Problem details: The entries should be written out again exactly as they read.

Listed entries Start Marker

(* ===== verification/SessionStore.v ===== *)
(** Conversation state, [internal/engine/state]: a session's history and turn
    counter ([session.go]), the in-memory store with expiry ([store.go]), and the
    interleavings of the store's operations its mutexes allow. *)

From S2P Require Import Prelude GoBase AgentTypes.

(** ** Sessions *)

Record ToolCallMsg := mkToolCallMsg { tcm_Name : string; tcm_Arguments : list (string * value) }.

Record Message := mkMessage {
  msg_Role : string; msg_Content : string; msg_ToolCalls : list ToolCallMsg; msg_Timestamp : Z
}.

Record Session := mkSession {
  s_ID : string;
  s_AgentName : string;
  s_Messages : list Message;
  s_TurnCount : Z;
  s_Variables : list (string * value);
  s_CreatedAt : Z;
  s_LastAccess : Z;
  s_TTL : Z
}.

Definition NewSession (id agentName : string) (ttl now : Z) : Session :=
  mkSession id agentName [] 0 [] now now ttl.

Definition appendUserMessage (content : string) (now : Z) (s : Session) : Session :=
  mkSession (s_ID s) (s_AgentName s) (s_Messages s ++ [mkMessage "user" content [] now])
    (wrap64 (s_TurnCount s + 1)) (s_Variables s) (s_CreatedAt s) now (s_TTL s).

Definition appendAssistantMessage (content : string) (toolCalls : list ToolCallMsg) (now : Z)
    (s : Session) : Session :=
  mkSession (s_ID s) (s_AgentName s) (s_Messages s ++ [mkMessage "assistant" content toolCalls now])
    (s_TurnCount s) (s_Variables s) (s_CreatedAt s) now (s_TTL s).

Definition set_Variables (vars : list (string * value)) (s : Session) : Session :=
  mkSession (s_ID s) (s_AgentName s) (s_Messages s) (s_TurnCount s) vars (s_CreatedAt s)
    (s_LastAccess s) (s_TTL s).

(** The [build] callback of [ApplyTurn]: it sees the new turn count and the live
    variables, which it may leave changed, and yields the assistant's reply or an
    error. *)
Definition builder (E : Type) : Type :=
  Z → list (string * value) → list (string * value) * (E + (string * list ToolCallMsg)).

(** [ApplyTurn]; [now1] and [now2] are the two clock readings. *)
Definition ApplyTurn {E} (userContent : string) (build : builder E) (now1 now2 : Z) (s : Session)
  : Session * option E :=
  let s1 := appendUserMessage userContent now1 s in
  let '(vars, res) := build (s_TurnCount s1) (s_Variables s1) in
  let s2 := set_Variables vars s1 in
  match res with
  | inl err => (s2, Some err)
  | inr (content, toolCalls) => (appendAssistantMessage content toolCalls now2 s2, None)
  end.

Definition IsExpired (now : Z) (s : Session) : bool :=
  if decide (s_TTL s ≤ 0)%Z then false else bool_decide (time_sub now (s_LastAccess s) > s_TTL s)%Z.

Definition LatestUserMessage (s : Session) : string :=
  match find (λ m, bool_decide (msg_Role m = "user")) (reverse (s_Messages s)) with
  | Some m => msg_Content m
  | None => ""
  end.

(** ** The store *)

Definition DefaultSessionTTL : Z := (30 * Minute)%Z.

(** [sessions] maps an id to the pointer of its session; [heap] holds the
    sessions, which live on while some caller keeps the pointer. *)
Record MemoryStore := mkMemoryStore {
  heap : gmap loc Session;
  sessions : gmap string loc;
  ttl : Z
}.

Definition NewMemoryStore (ttl : Z) : MemoryStore :=
  mkMemoryStore ∅ ∅ (if decide (ttl ≤ 0)%Z then DefaultSessionTTL else ttl).

Definition expired_at (now : Z) (st : MemoryStore) (p : loc) : bool :=
  match heap st !! p with Some s => IsExpired now s | None => false end.

Definition set_sessions (st : MemoryStore) (m : gmap string loc) : MemoryStore :=
  mkMemoryStore (heap st) m (ttl st).

Definition deleteIfSame (id : string) (p : loc) (st : MemoryStore) : MemoryStore :=
  if decide (sessions st !! id = Some p) then set_sessions st (delete id (sessions st)) else st.

(** [Get] when nothing runs between its three critical sections. *)
Definition Get (now : Z) (id : string) (st : MemoryStore) : MemoryStore * option loc :=
  match sessions st !! id with
  | None => (st, None)
  | Some p => if expired_at now st p then (deleteIfSame id p st, None) else (st, Some p)
  end.

Definition create (now : Z) (id agentName : string) (st : MemoryStore) : MemoryStore * loc :=
  let p := fresh (dom (heap st)) in
  (mkMemoryStore (<[p := NewSession id agentName (ttl st) now]> (heap st))
     (<[id := p]> (sessions st)) (ttl st), p).

Definition GetOrCreate (now : Z) (id agentName : string) (st : MemoryStore) : MemoryStore * loc :=
  match sessions st !! id with
  | Some p =>
      if expired_at now st p
      then create now id agentName (set_sessions st (delete id (sessions st)))
      else (st, p)
  | None => create now id agentName st
  end.

Definition Delete (id : string) (st : MemoryStore) : MemoryStore :=
  set_sessions st (delete id (sessions st)).

Definition Count (st : MemoryStore) : nat := size (sessions st).

(** The locked second pass of [Cleanup] over the pointers found expired. *)
Definition sweep_one (now : Z) (st : MemoryStore) (p : loc) : MemoryStore :=
  match heap st !! p with
  | None => st
  | Some s =>
      if decide (sessions st !! s_ID s = Some p ∧ IsExpired now s = true)
      then set_sessions st (delete (s_ID s) (sessions st)) else st
  end.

Listed entries End Marker

Answer to this exercise:
(* ===== verification/SessionStore.v ===== *)
(** Conversation state, [internal/engine/state]: a session's history and turn
    counter ([session.go]), the in-memory store with expiry ([store.go]), and the
    interleavings of the store's operations its mutexes allow. *)

From S2P Require Import Prelude GoBase AgentTypes.

(** ** Sessions *)

Record ToolCallMsg := mkToolCallMsg { tcm_Name : string; tcm_Arguments : list (string * value) }.

Record Message := mkMessage {
  msg_Role : string; msg_Content : string; msg_ToolCalls : list ToolCallMsg; msg_Timestamp : Z
}.

Record Session := mkSession {
  s_ID : string;
  s_AgentName : string;
  s_Messages : list Message;
  s_TurnCount : Z;
  s_Variables : list (string * value);
  s_CreatedAt : Z;
  s_LastAccess : Z;
  s_TTL : Z
}.

Definition NewSession (id agentName : string) (ttl now : Z) : Session :=
  mkSession id agentName [] 0 [] now now ttl.

Definition appendUserMessage (content : string) (now : Z) (s : Session) : Session :=
  mkSession (s_ID s) (s_AgentName s) (s_Messages s ++ [mkMessage "user" content [] now])
    (wrap64 (s_TurnCount s + 1)) (s_Variables s) (s_CreatedAt s) now (s_TTL s).

Definition appendAssistantMessage (content : string) (toolCalls : list ToolCallMsg) (now : Z)
    (s : Session) : Session :=
  mkSession (s_ID s) (s_AgentName s) (s_Messages s ++ [mkMessage "assistant" content toolCalls now])
    (s_TurnCount s) (s_Variables s) (s_CreatedAt s) now (s_TTL s).

Definition set_Variables (vars : list (string * value)) (s : Session) : Session :=
  mkSession (s_ID s) (s_AgentName s) (s_Messages s) (s_TurnCount s) vars (s_CreatedAt s)
    (s_LastAccess s) (s_TTL s).

(** The [build] callback of [ApplyTurn]: it sees the new turn count and the live
    variables, which it may leave changed, and yields the assistant's reply or an
    error. *)
Definition builder (E : Type) : Type :=
  Z → list (string * value) → list (string * value) * (E + (string * list ToolCallMsg)).

(** [ApplyTurn]; [now1] and [now2] are the two clock readings. *)
Definition ApplyTurn {E} (userContent : string) (build : builder E) (now1 now2 : Z) (s : Session)
  : Session * option E :=
  let s1 := appendUserMessage userContent now1 s in
  let '(vars, res) := build (s_TurnCount s1) (s_Variables s1) in
  let s2 := set_Variables vars s1 in
  match res with
  | inl err => (s2, Some err)
  | inr (content, toolCalls) => (appendAssistantMessage content toolCalls now2 s2, None)
  end.

Definition IsExpired (now : Z) (s : Session) : bool :=
  if decide (s_TTL s ≤ 0)%Z then false else bool_decide (time_sub now (s_LastAccess s) > s_TTL s)%Z.

Definition LatestUserMessage (s : Session) : string :=
  match find (λ m, bool_decide (msg_Role m = "user")) (reverse (s_Messages s)) with
  | Some m => msg_Content m
  | None => ""
  end.

(** ** The store *)

Definition DefaultSessionTTL : Z := (30 * Minute)%Z.

(** [sessions] maps an id to the pointer of its session; [heap] holds the
    sessions, which live on while some caller keeps the pointer. *)
Record MemoryStore := mkMemoryStore {
  heap : gmap loc Session;
  sessions : gmap string loc;
  ttl : Z
}.

Definition NewMemoryStore (ttl : Z) : MemoryStore :=
  mkMemoryStore ∅ ∅ (if decide (ttl ≤ 0)%Z then DefaultSessionTTL else ttl).

Definition expired_at (now : Z) (st : MemoryStore) (p : loc) : bool :=
  match heap st !! p with Some s => IsExpired now s | None => false end.

Definition set_sessions (st : MemoryStore) (m : gmap string loc) : MemoryStore :=
  mkMemoryStore (heap st) m (ttl st).

Definition deleteIfSame (id : string) (p : loc) (st : MemoryStore) : MemoryStore :=
  if decide (sessions st !! id = Some p) then set_sessions st (delete id (sessions st)) else st.

(** [Get] when nothing runs between its three critical sections. *)
Definition Get (now : Z) (id : string) (st : MemoryStore) : MemoryStore * option loc :=
  match sessions st !! id with
  | None => (st, None)
  | Some p => if expired_at now st p then (deleteIfSame id p st, None) else (st, Some p)
  end.

Definition create (now : Z) (id agentName : string) (st : MemoryStore) : MemoryStore * loc :=
  let p := fresh (dom (heap st)) in
  (mkMemoryStore (<[p := NewSession id agentName (ttl st) now]> (heap st))
     (<[id := p]> (sessions st)) (ttl st), p).

Definition GetOrCreate (now : Z) (id agentName : string) (st : MemoryStore) : MemoryStore * loc :=
  match sessions st !! id with
  | Some p =>
      if expired_at now st p
      then create now id agentName (set_sessions st (delete id (sessions st)))
      else (st, p)
  | None => create now id agentName st
  end.

Definition Delete (id : string) (st : MemoryStore) : MemoryStore :=
  set_sessions st (delete id (sessions st)).

Definition Count (st : MemoryStore) : nat := size (sessions st).

(** The locked second pass of [Cleanup] over the pointers found expired. *)
Definition sweep_one (now : Z) (st : MemoryStore) (p : loc) : MemoryStore :=
  match heap st !! p with
  | None => st
  | Some s =>
      if decide (sessions st !! s_ID s = Some p ∧ IsExpired now s = true)
      then set_sessions st (delete (s_ID s) (sessions st)) else st
  end.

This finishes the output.